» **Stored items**
[Start of section]
(* ===== verification/CString.v ===== *)
(** * CString: strings and memory

    [core/string.c] over a byte memory: a finite map from addresses to bytes, in
    which an access to any other address is a [WildAccess].  [char] is unsigned, as
    on the processor.  A loop that runs along memory has as fuel the number of
    bytes there are. *)
From S2P Require Import Prelude Fw File.

Abbreviation bytes := (gmap Z Z).

Definition get_byte (p : Z) : M bytes Z := deref (fun m => m !! p).
Definition put_byte (p v : Z) : M bytes unit := fun m =>
  match m !! p with Some _ => Ok tt (<[p := v]> m) | None => Fault WildAccess end.
Definition fuel_mem : M bytes nat := gets (fun m => S (size m)).

Definition isdigit (c : Z) : bool := (48 <=? c) && (c <=? 57).

Definition isalpha (c : Z) : bool :=
  if (97 <=? c) && (c <=? 122) then true
  else if (65 <=? c) && (c <=? 90) then true else false.

Fixpoint strlen_loop (fuel : nat) (str i : Z) : M bytes Z :=
  match fuel with
  | O => fail Diverges
  | S fuel => let! c := get_byte str in if truth c then strlen_loop fuel (str + 1) (i + 1) else ret i
  end.

Definition strlen (str : Z) : M bytes Z := let! fuel := fuel_mem in strlen_loop fuel str 0.

(** The loop goes down: [--s1, --s2]. *)
Fixpoint memcmp_loop (n : nat) (s1 s2 : Z) : M bytes Z :=
  match n with
  | O => ret 0
  | S n =>
      let! a := get_byte s1 in
      let! b := get_byte s2 in
      if a =? b then memcmp_loop n (s1 - 1) (s2 - 1)
      else if a <? b then ret (-1) else ret 1
  end.

Definition memcmp (s1 s2 n : Z) : M bytes Z := memcmp_loop (Z.to_nat n) s1 s2.

Fixpoint strncmp_loop (fuel : nat) (s1 s2 n : Z) : M bytes Z :=
  match fuel with
  | O => fail Diverges
  | S fuel =>
      if n >? 0 then
        let! a := get_byte s1 in
        let! b := (if truth a then get_byte s2 else ret 0) in
        if truth a && truth b && (a =? b) then strncmp_loop fuel (s1 + 1) (s2 + 1) (n - 1)
        else
          let! a := get_byte s1 in
          let! b := get_byte s2 in
          if a <? b then ret (-1) else if a >? b then ret 1 else ret 0
      else ret 0
  end.

Definition strncmp (s1 s2 n : Z) : M bytes Z := let! fuel := fuel_mem in strncmp_loop fuel s1 s2 n.

Definition SIZE_MAX : Z := 2 ^ 32 - 1.
Definition strcmp (s1 s2 : Z) : M bytes Z := strncmp s1 s2 SIZE_MAX.

(** [for (; n > 0; --n, dst += d, src += d) *dst = *src;] *)
Fixpoint copy_loop (n : nat) (d dst src : Z) : M bytes unit :=
  match n with
  | O => ret tt
  | S n =>
      let! c := get_byte src in
      run! put_byte dst c in
      copy_loop n d (dst + d) (src + d)
  end.

Definition memcpy (dst src n : Z) : M bytes Z := run! copy_loop (Z.to_nat n) 1 dst src in ret dst.

(** The result is the pointer as the loop left it. *)
Definition memmove (dst src n : Z) : M bytes Z :=
  if dst <? src then run! copy_loop (Z.to_nat n) 1 dst src in ret (dst + n)
  else if dst >? src then
    let src := src + n in
    let dst := dst + n in
    run! copy_loop (Z.to_nat n) (-1) dst src in ret (dst - n)
  else ret dst.

Fixpoint set_loop (n : nat) (b c : Z) : M bytes unit :=
  match n with
  | O => ret tt
  | S n => run! put_byte b c in set_loop n (b + 1) c
  end.

Definition memset (b c n : Z) : M bytes Z := run! set_loop (Z.to_nat n) b (u8 c) in ret (b + n).
Definition __aeabi_memset (b n c : Z) : M bytes Z := memset b c n.

Fixpoint strchr_loop (fuel : nat) (s c : Z) : M bytes Z :=
  match fuel with
  | O => fail Diverges
  | S fuel =>
      let! x := get_byte s in
      if truth x then if x =? c then ret s else strchr_loop fuel (s + 1) c else ret NULL
  end.

Definition strchr (s c : Z) : M bytes Z := let! fuel := fuel_mem in strchr_loop fuel s c.

(** The loop of [strsep]: where [remaining] ends. *)
Fixpoint strsep_loop (fuel : nat) (remaining delim : Z) : M bytes Z :=
  match fuel with
  | O => fail Diverges
  | S fuel =>
      let! x := get_byte remaining in
      if truth x then
        let! hit := strchr delim x in
        if truth hit then run! put_byte remaining 0 in ret (remaining + 1)
        else strsep_loop fuel (remaining + 1) delim
      else ret remaining
  end.

(** The result is the token and the new value of [*stringp]. *)
Definition strsep (string delim : Z) : M bytes (Z * Z) :=
  run! assert_ (truth delim) in
  let found := string in
  let! fuel := fuel_mem in
  let! remaining := strsep_loop fuel found delim in
  let! x := get_byte remaining in
  ret (found, if x =? 0 then NULL else remaining).

Fixpoint strsep_ext_loop (fuel : nat) (string delim : Z) : M bytes (Z * Z) :=
  match fuel with
  | O => fail Diverges
  | S fuel =>
      let! r := strsep string delim in
      let (value, string) := (r : Z * Z) in
      if truth value then
        let! l := strlen value in
        if l =? 0 then strsep_ext_loop fuel string delim else ret (value, string)
      else ret (value, string)
  end.

Definition strsep_ext (string delim : Z) : M bytes (Z * Z) :=
  let! fuel := fuel_mem in strsep_ext_loop fuel string delim.

(** The value of a digit, an [uint8_t]. *)
Definition digit_value (c : Z) : option Z :=
  if (48 <=? c) && (c <=? 57) then Some (c - 48)
  else if (65 <=? c) && (c <=? 70) then Some (c - 65 + 10)
  else if (97 <=? c) && (c <=? 102) then Some (c - 97 + 10)
  else None.

Fixpoint strtol_loop (fuel : nat) (c base n : Z) : M bytes (Z * Z) :=
  match fuel with
  | O => fail Diverges
  | S fuel =>
      let! x := get_byte c in
      if truth x then
        match digit_value x with
        | None => ret (n, c)
        | Some i =>
            if i >? base then ret (n, c)
            else strtol_loop fuel (c + 1) base (u32 (u32 (n * base) + i))
        end
      else ret (n, c)
  end.

(** The base and where the digits start. *)
Definition strtol_base (c base : Z) : M bytes (Z * Z) :=
  if base =? 0 then
    let! x := get_byte c in
    if x =? 48 then
      let! y := get_byte (c + 1) in
      if (y =? 120) || (y =? 88) then ret (16, c + 2)
      else if (y =? 98) || (y =? 66) then ret (2, c + 2)
      else ret (10, c)
    else ret (10, c)
  else ret (base, c).

(** The result is the number and [*endptr]. *)
Definition strtol (c base : Z) : M bytes (Z * Z) :=
  let! r := strtol_base c base in
  let (base, c) := (r : Z * Z) in
  let! fuel := fuel_mem in
  strtol_loop fuel c base 0.

Definition atoi (c : Z) : M bytes Z := let! r := strtol c 10 in ret (fst (r : Z * Z)).

(** ** [readline] *)

Section Readline.
Context {F : Type} (ops : file_operations F).

(** The memory and the file. *)
Record io := mk_io { iomem : bytes; iofile : F }.

Definition on_bytes {A} (c : M bytes A) : M io A := fun s =>
  match c (iomem s) with Ok a m => Ok a (mk_io m (iofile s)) | Fault f => Fault f end.
Definition file_read (n : Z) : M io (Z * list Z) := fun s =>
  let (r, f) := read ops n (iofile s) in Ok r (mk_io (iomem s) f).
Definition file_write (bs : list Z) : M io Z := fun s =>
  let (r, f) := write ops bs (iofile s) in Ok r (mk_io (iomem s) f).

(** [read(file, &c, 1)]: the byte, if there was one. *)
Definition read_char : M io (option Z) :=
  let! r := file_read 1 in
  let (n, bs) := (r : Z * list Z) in
  ret (if n =? 1 then match bs with [c] => Some c | _ => None end else None).

(** The rest of a control sequence: up to a letter. *)
Fixpoint skip_sequence (fuel : nat) : M io (option unit) :=
  match fuel with
  | O => fail Diverges
  | S fuel =>
      let! r := read_char in
      match r with
      | None => ret None
      | Some c => if negb (isalpha c) then skip_sequence fuel else ret (Some tt)
      end
  end.

Definition CRLF : list Z := [13; 10].
Definition ERASE : list Z := [27; 91; 49; 68; 27; 91; 75].

(** The loop; [inr r] is a [return r], [inl i] its regular end.  [rounds] bounds
    the bytes read. *)
Fixpoint readline_loop (rounds : nat) (buffer len i : Z) : M io (Z + Z) :=
  match rounds with
  | O => fail Diverges
  | S rounds =>
      if negb (i <? u32 (len - 1)) then ret (inl i)
      else
        let! r := read_char in
        match r with
        | None => ret (inr (-1))
        | Some c =>
            if (c =? 13) || (c =? 10) then
              run! on_bytes (put_byte (buffer + i) 0) in
              run! file_write CRLF in
              ret (inl (i + 1))
            else if (c =? 127) || (c =? 8) then
              if i >? 0 then run! file_write ERASE in readline_loop rounds buffer len (i - 1)
              else readline_loop rounds buffer len i
            else if c =? 3 then run! file_write CRLF in ret (inr 0)
            else if c =? 27 then
              let! r := read_char in
              match r with
              | None => ret (inr (-1))
              | Some c =>
                  if c =? 91 then
                    let! r := skip_sequence rounds in
                    match r with
                    | None => ret (inr (-1))
                    | Some _ => readline_loop rounds buffer len i
                    end
                  else readline_loop rounds buffer len i
              end
            else
              run! file_write [c] in
              run! on_bytes (put_byte (buffer + i) c) in
              readline_loop rounds buffer len (i + 1)
        end
  end.

Definition readline (rounds : nat) (buffer len : Z) : M io Z :=
  let! r := readline_loop rounds buffer len 0 in
  match (r : Z + Z) with
  | inr e => ret e
  | inl i => run! on_bytes (put_byte (buffer + (i + 1)) 0) in ret i
  end.
End Readline.
Arguments mk_io {F}. Arguments iomem {F}. Arguments iofile {F}.
(* ===== verification/TimerSpec.v ===== *)
(** * TimerSpec: what the managed timeouts implement

    The list of [timer->managed_timeouts], each with the time that remains after
    the one before it, represents a queue of absolute times.  On any [ListApi] and
    any device, scheduling and cancelling refine the operations on this queue, and
    the handler of the timer fires what is due. *)
From S2P Require Import Prelude ListApi Fw Timer.

(** A timeout: when it is due, where it is, and what it does. *)
Record due := mk_due { d_time : Z; d_addr : Z; d_reset : Z; d_handler : Z; d_ctx : Z }.

(** Among equal times the one scheduled last comes first. *)
Fixpoint a_insert (d : due) (q : list due) : list due :=
  match q with
  | [] => [d]
  | e :: q' => if d_time d <=? d_time e then d :: q else e :: a_insert d q'
  end.

Definition is_first (d : due) (q : list due) : bool :=
  match q with [] => true | e :: _ => d_time d <=? d_time e end.

Definition matches (h c : Z) (d : due) : bool := (d_handler d =? h) && (d_ctx d =? c).

(** The first that matches is cancelled. *)
Fixpoint a_cancel (h c : Z) (q : list due) : list due :=
  match q with [] => [] | d :: q' => if matches h c d then q' else d :: a_cancel h c q' end.

(** Times in order, from [b] on, as [millitime_t] can hold them. *)
Fixpoint ordered (b : Z) (q : list due) : Prop :=
  match q with [] => True | d :: q' => b <= d_time d < 2 ^ 31 /\ ordered (d_time d) q' end.

(** The memory holds the queue [q], relative to [b]. *)
Fixpoint queued (m : gmap Z timer_managed_timeout) (b : Z) (q : list due) : Prop :=
  match q with
  | [] => True
  | d :: q' => m !! d_addr d = Some (mk_timeout (d_time d - b) (d_reset d) (d_handler d) (d_ctx d)) /\
               queued m (d_time d) q'
  end.

(** The time of the last timeout. *)
Definition end_time (b : Z) (q : list due) : Z := foldl (fun _ d => d_time d) b q.

Lemma queued_app m b q1 q2 : queued m b (q1 ++ q2) <-> queued m b q1 /\ queued m (end_time b q1) q2.
Proof. revert b. induction q1 as [|d q1 IH]; intros b; simpl; [tauto|]. rewrite IH. unfold end_time. simpl. tauto. Qed.

Lemma ordered_app b q1 q2 : ordered b (q1 ++ q2) <-> ordered b q1 /\ ordered (end_time b q1) q2.
Proof. revert b. induction q1 as [|d q1 IH]; intros b; simpl; [tauto|]. rewrite IH. unfold end_time. simpl. tauto. Qed.

Lemma end_time_snoc b q d : end_time b (q ++ [d]) = d_time d.
Proof. unfold end_time. by rewrite foldl_app. Qed.

Lemma end_time_bounds b q : 0 <= b < 2 ^ 31 -> ordered b q -> b <= end_time b q < 2 ^ 31.
Proof.
  revert b. induction q as [|d q IH]; intros b Hb; unfold end_time; simpl; [lia|]. intros [H Ho].
  specialize (IH (d_time d) ltac:(lia) Ho). unfold end_time in IH. lia.
Qed.

Lemma queued_other m m' b q : (forall a, a ∈ d_addr <$> q -> m' !! a = m !! a) -> queued m b q -> queued m' b q.
Proof.
  revert b. induction q as [|d q IH]; intros b Hm; simpl; [done|]. intros [E Hq].
  split; [rewrite Hm; [done|by left]|]. apply IH; [|done]. intros a Ha. apply Hm. by right.
Qed.

Lemma queued_insert m b q a v : a ∉ d_addr <$> q -> queued m b q -> queued (<[a := v]> m) b q.
Proof. intros Ha. apply queued_other. intros a' Ha'. rewrite lookup_insert_ne; [done|]. by intros ->. Qed.
(* ===== verification/Delay.v ===== *)
(** * Delay: sleeping for a time

    [delay] and [delay_handler] of [core/scheduler.c]: the composition of the
    scheduler with the managed timeouts of the default timer.  The world outside
    the timers is the scheduler's memory; the interrupt mask is one. *)
From S2P Require Import Prelude ListApi DList Fw Sched Semaphore SchedSpec SchedRun Timer TimerSpec TimerProps.

Section Delay.
Context {S L D : Type} `{LA : ListApi S L} (queue_off : Z) (ops : timer_ops D).
Abbreviation sys := (Sched.sys (S := S) (L := L)).
Abbreviation tsys := (Timer.tsys (S := S) (L := L) (D := D) (E := sys)).

(** Addresses: of the default timer and of the function [delay_handler]. *)
Context (default_timer delay_fn : Z).

Definition on_sched {A} (c : M sys A) : M tsys A := fun s =>
  match c (set_irqs_off (env s) (locked s)) with
  | Ok a e => Ok a (mk_tsys (tentries s) (timeouts s) (timers s) (irqs_off e) e)
  | Fault f => Fault f
  end.

Definition delay_handler (context : Z) : M sys unit :=
  run! thread_wakeup queue_off context in
  let! cur := gets current_thread in
  let! idle := gets idle_thread in
  if cur =? idle then yield else ret tt.

(** The function a timeout of [delay] calls. *)
Definition delay_call (h tm c : Z) : M tsys unit :=
  if h =? delay_fn then on_sched (delay_handler c) else ret tt.

(** Up to the call of [thread_block]. *)
Definition delay_schedule (time memory : Z) : M tsys unit :=
  run! on_sched scheduler_lock in
  let! cur := on_sched scheduler_current_thread in
  timer_managed_schedule ops default_timer time false delay_fn cur memory.

(** [memory] is what [malloc_raw] returns for the timeout. *)
Definition delay (time memory : Z) : M tsys unit :=
  run! delay_schedule time memory in
  run! on_sched (thread_block queue_off) in
  on_sched scheduler_unlock.

(** ** What it does *)

Definition delay_act (h tm c : Z) : M sys unit := fun e =>
  if h =? delay_fn then delay_handler c (set_irqs_off e false) else Ok tt e.

Lemma bind_inv {St A B} (c : M St A) (k : A -> M St B) s b s' : bind c k s = Ok b s' ->
  exists a s1, c s = Ok a s1 /\ k a s1 = Ok b s'.
Proof. unfold bind. destruct (c s) as [a s1|]; [|done]. by exists a, s1. Qed.

(** Changing the state of a thread leaves the interrupts on. *)
Lemma set_state_unmasks t new (s s' : sys) : thread_set_state queue_off t new s = Ok tt s' -> irqs_off s' = false.
Proof.
  unfold thread_set_state, scheduler_thread_changed_state.
  do 2 (intros (? & ? & _ & H)%bind_inv; revert H). do 5 (intros (? & ? & _ & H)%bind_inv; revert H).
  by intros [= <-].
Qed.

Lemma delay_handler_unmasks c (s s' : sys) : delay_handler c s = Ok tt s' -> irqs_off s' = false.
Proof.
  unfold delay_handler. intros ([] & s1 & E1%set_state_unmasks & H)%bind_inv. revert H.
  intros (cur & s2 & [= <- <-] & H)%bind_inv. revert H. intros (idle & s3 & [= <- <-] & H)%bind_inv. revert H.
  destruct (_ =? _); by intros [= <-].
Qed.

Lemma delay_quiet : quiet_handlers delay_call delay_act.
Proof.
  intros h tm c s e Hl. unfold delay_act, delay_call, on_sched. destruct (h =? delay_fn).
  - intros E1. rewrite Hl, E1. apply delay_handler_unmasks in E1. unfold put_env. by rewrite E1, Hl.
  - intros [= <-]. unfold put_env. by destruct s.
Qed.

Lemma rep_irqs (s : sys) k b : rep queue_off s k -> rep queue_off (set_irqs_off s b) k.
Proof. intros []. by split. Qed.

Definition a_wake (t : Z) (k : kernel) : kernel := a_set_state t THREAD_STATE_RUNNING k.

Lemma delay_handler_run (s : sys) k t : rep queue_off s k -> wf_threads queue_off k -> t ∈ k_all k ->
  exists s', delay_handler t s = Ok tt s' /\ rep queue_off s' (a_wake t k).
Proof.
  intros Hr Hw Ht. destruct (set_state_refines queue_off s k t THREAD_STATE_RUNNING Hr Hw Ht) as (s1 & E1 & Hr1 & _).
  unfold delay_handler, thread_wakeup. rewrite (bind_ok _ _ _ _ _ E1).
  rewrite (bind_ok _ _ s1 (current_thread s1) s1), (bind_ok _ _ s1 (idle_thread s1) s1) by done.
  destruct (Z.eqb_spec (current_thread s1) (idle_thread s1)) as [E0|Hne]; [|by exists s1].
  exists (set_pendsv s1 true). split; [done|]. destruct Hr1 as [A1 A2 A3 A4 A5 A6 A7 A8]. split; try done.
  simpl in *. rewrite A6, A7 in E0. rewrite E0, Z.eqb_refl. by rewrite orb_true_r.
Qed.
(* ===== verification/Vfs.v ===== *)
(** * Vfs: the virtual file system

    [lib/vfs/vfs.c].  The vnodes and the tables of the static file system are
    constant data, which the build generates: they are parameters, as are the
    vnodes of other kinds.  A vnode is known by its address. *)
From S2P Require Import Prelude Fw File CString Printf.

(** [vnode_kind_t] *)
Inductive vnode_kind_t := VNODE_KIND_REG | VNODE_KIND_DIR | VNODE_KIND_CALLABLE.

#[export] Instance vnode_kind_eq_dec : EqDecision vnode_kind_t.
Proof. solve_decision. Defined.

(** What [vnode->ops] points to: [staticfs_dir_ops], [staticfs_callable_ops], or
    the operations of another file system. *)
Inductive vnode_ops := staticfs_dir_ops | staticfs_callable_ops | other_ops (i : Z).

(** What follows the [struct vnode] in a [struct staticfs_vnode] (name and vnode
    of each entry, up to the one whose name is NULL) and in a [struct
    staticfs_callable_vnode]. *)
Inductive vnode_data := no_data | entries (es : list (Z * Z)) | func (f : Z).

Record vnode := mk_vnode { kind : vnode_kind_t; ops : vnode_ops; data : vnode_data }.

Section Vfs.
Context {F : Type} (fops : file_operations F).

(** Memory and file, [vfs_root], and the [ident] of the [vfs_dump_context]. *)
Record vfs := mk_vfs { vio : CString.io (F := F); vfs_root : Z; ident : Z }.

(** The vnodes, the operations of other file systems, and the functions. *)
Context (vnodes : gmap Z vnode).
Context (other_open : Z -> Z -> M vfs Z) (other_lookup : Z -> Z -> Z -> M vfs Z)
        (other_readdir : Z -> Z -> (Z -> Z -> Z -> M vfs unit) -> M vfs unit)
        (other_call : Z -> Z -> Z -> Z -> M vfs Z) (function : Z -> Z -> Z -> M vfs Z).

Definition on_io {A} (c : M (CString.io (F := F)) A) : M vfs A := fun s =>
  match c (vio s) with Ok a i => Ok a (mk_vfs i (vfs_root s) (ident s)) | Fault f => Fault f end.
Definition on_mem {A} (c : M bytes A) : M vfs A := on_io (on_bytes c).

Definition get_vnode (v : Z) : M vfs vnode := deref (fun _ => vnodes !! v).
Definition get_entries (v : Z) : M vfs (list (Z * Z)) :=
  deref (fun _ => x ← vnodes !! v; match data x with entries es => Some es | _ => None end).

Definition vnode_get_kind (v : Z) : M vfs vnode_kind_t := let! x := get_vnode v in ret (kind x).

(** ** The static file system *)

(** The loop of [staticfs_lookup]. *)
Fixpoint lookup_loop (es : list (Z * Z)) (name len : Z) : M vfs Z :=
  match es with
  | [] => fail WildAccess
  | (ename, child) :: es =>
      if ename =? NULL then ret NULL
      else
        let! l := on_mem (strlen ename) in
        if negb (l =? len) then lookup_loop es name len
        else
          let! r := on_mem (strncmp ename name len) in
          if r =? 0 then ret child else lookup_loop es name len
  end.

Definition staticfs_lookup (v name : Z) : M vfs Z :=
  let! deli := on_mem (strchr name 47) in
  let! len := (if truth deli then ret (deli - name) else on_mem (strlen name)) in
  let! es := get_entries v in
  lookup_loop es name len.

(** The callback gets the parent, the name and the child. *)
Fixpoint readdir_loop (es : list (Z * Z)) (v : Z) (callback : Z -> Z -> Z -> M vfs unit) : M vfs unit :=
  match es with
  | [] => fail WildAccess
  | (ename, child) :: es =>
      if ename =? NULL then ret tt
      else run! callback v ename child in readdir_loop es v callback
  end.

Definition staticfs_readdir (v : Z) (callback : Z -> Z -> Z -> M vfs unit) : M vfs unit :=
  let! es := get_entries v in readdir_loop es v callback.

Definition staticfs_call (v argc argv : Z) : M vfs Z :=
  let! f := deref (fun _ => x ← vnodes !! v; match data x with func f => Some f | _ => None end) in
  function f argc argv.

Definition staticfs_init : M vfs unit := ret tt.

(** ** Vnodes *)

(** Operations of the wrong kind are a wild access. *)
Definition vnode_open (v : Z) : M vfs Z :=
  let! x := get_vnode v in
  if bool_decide (kind x <> VNODE_KIND_REG) then ret NULL
  else match ops x with other_ops i => other_open i v | _ => fail WildAccess end.

Definition vnode_lookup (v name : Z) : M vfs Z :=
  let! x := get_vnode v in
  if bool_decide (kind x <> VNODE_KIND_DIR) then ret NULL
  else match ops x with
       | staticfs_dir_ops => staticfs_lookup v name
       | other_ops i => other_lookup i v name
       | staticfs_callable_ops => fail WildAccess
       end.

Definition vnode_readdir (v : Z) (callback : Z -> Z -> Z -> M vfs unit) : M vfs unit :=
  let! x := get_vnode v in
  if bool_decide (kind x <> VNODE_KIND_DIR) then ret tt
  else match ops x with
       | staticfs_dir_ops => staticfs_readdir v callback
       | other_ops i => other_readdir i v callback
       | staticfs_callable_ops => fail WildAccess
       end.

Definition vnode_call (v argc argv : Z) : M vfs Z :=
  let! x := get_vnode v in
  if bool_decide (kind x <> VNODE_KIND_CALLABLE) then ret (-1)
  else match ops x with
       | staticfs_callable_ops => staticfs_call v argc argv
       | other_ops i => other_call i v argc argv
       | staticfs_dir_ops => fail WildAccess
       end.

Definition vfs_set_root (v : Z) : M vfs unit := modify (fun s => mk_vfs (vio s) v (ident s)).

Fixpoint vfs_lookup_loop (fuel : nat) (node path : Z) : M vfs Z :=
  match fuel with
  | O => fail Diverges
  | S fuel =>
      if truth node && truth path then
        let! node := vnode_lookup node path in
        let! path := on_mem (strchr path 47) in
        if negb (truth path) then ret node else vfs_lookup_loop fuel node (path + 1)
      else ret node
  end.

(** A round for each byte of the memory is enough for the path. *)
Definition vfs_lookup (path : Z) : M vfs Z :=
  let! node := gets vfs_root in
  let! fuel := gets (fun s => S (size (iomem (vio s)))) in
  vfs_lookup_loop fuel node path.

(** ** The dump *)

(** The string constants, where the compiler puts them: two spaces and the two
    formats. *)
Context (entry_format root_format : Z).

Definition kind_value (k : vnode_kind_t) : Z :=
  match k with VNODE_KIND_REG => 0 | VNODE_KIND_DIR => 1 | VNODE_KIND_CALLABLE => 2 end.

Definition set_ident (f : Z -> Z) : M vfs unit := modify (fun s => mk_vfs (vio s) (vfs_root s) (f (ident s))).

Fixpoint indent_loop (n : nat) : M vfs unit :=
  match n with O => ret tt | S n => run! on_io (file_write fops [32; 32]) in indent_loop n end.

(** [depth] bounds the depth of the tree. *)
Fixpoint vfs_dump_callback (depth : nat) (parent name child : Z) : M vfs unit :=
  match depth with
  | O => fail Diverges
  | S depth =>
      let! i := gets ident in
      run! indent_loop (Z.to_nat i) in
      let! x := get_vnode child in
      run! on_io (fprintf fops entry_format [name; child; kind_value (kind x)]) in
      if bool_decide (kind x = VNODE_KIND_DIR) then
        run! set_ident (fun i => i + 1) in
        run! vnode_readdir child (vfs_dump_callback depth) in
        set_ident (fun i => i - 1)
      else ret tt
  end.

Definition vfs_dump (depth : nat) : M vfs unit :=
  run! set_ident (fun _ => 1) in
  let! root := gets vfs_root in
  run! on_io (fprintf fops root_format [root]) in
  vnode_readdir root (vfs_dump_callback depth).
End Vfs.
Arguments mk_vfs {F}. Arguments vio {F}. Arguments vfs_root {F}. Arguments ident {F}.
[End of section]
Where a line of the data above includes "depth", copy that line.

(** [depth] bounds the depth of the tree. *)
Fixpoint vfs_dump_callback (depth : nat) (parent name child : Z) : M vfs unit :=
  match depth with
  | S depth =>
        run! vnode_readdir child (vfs_dump_callback depth) in
Definition vfs_dump (depth : nat) : M vfs unit :=
  vnode_readdir root (vfs_dump_callback depth).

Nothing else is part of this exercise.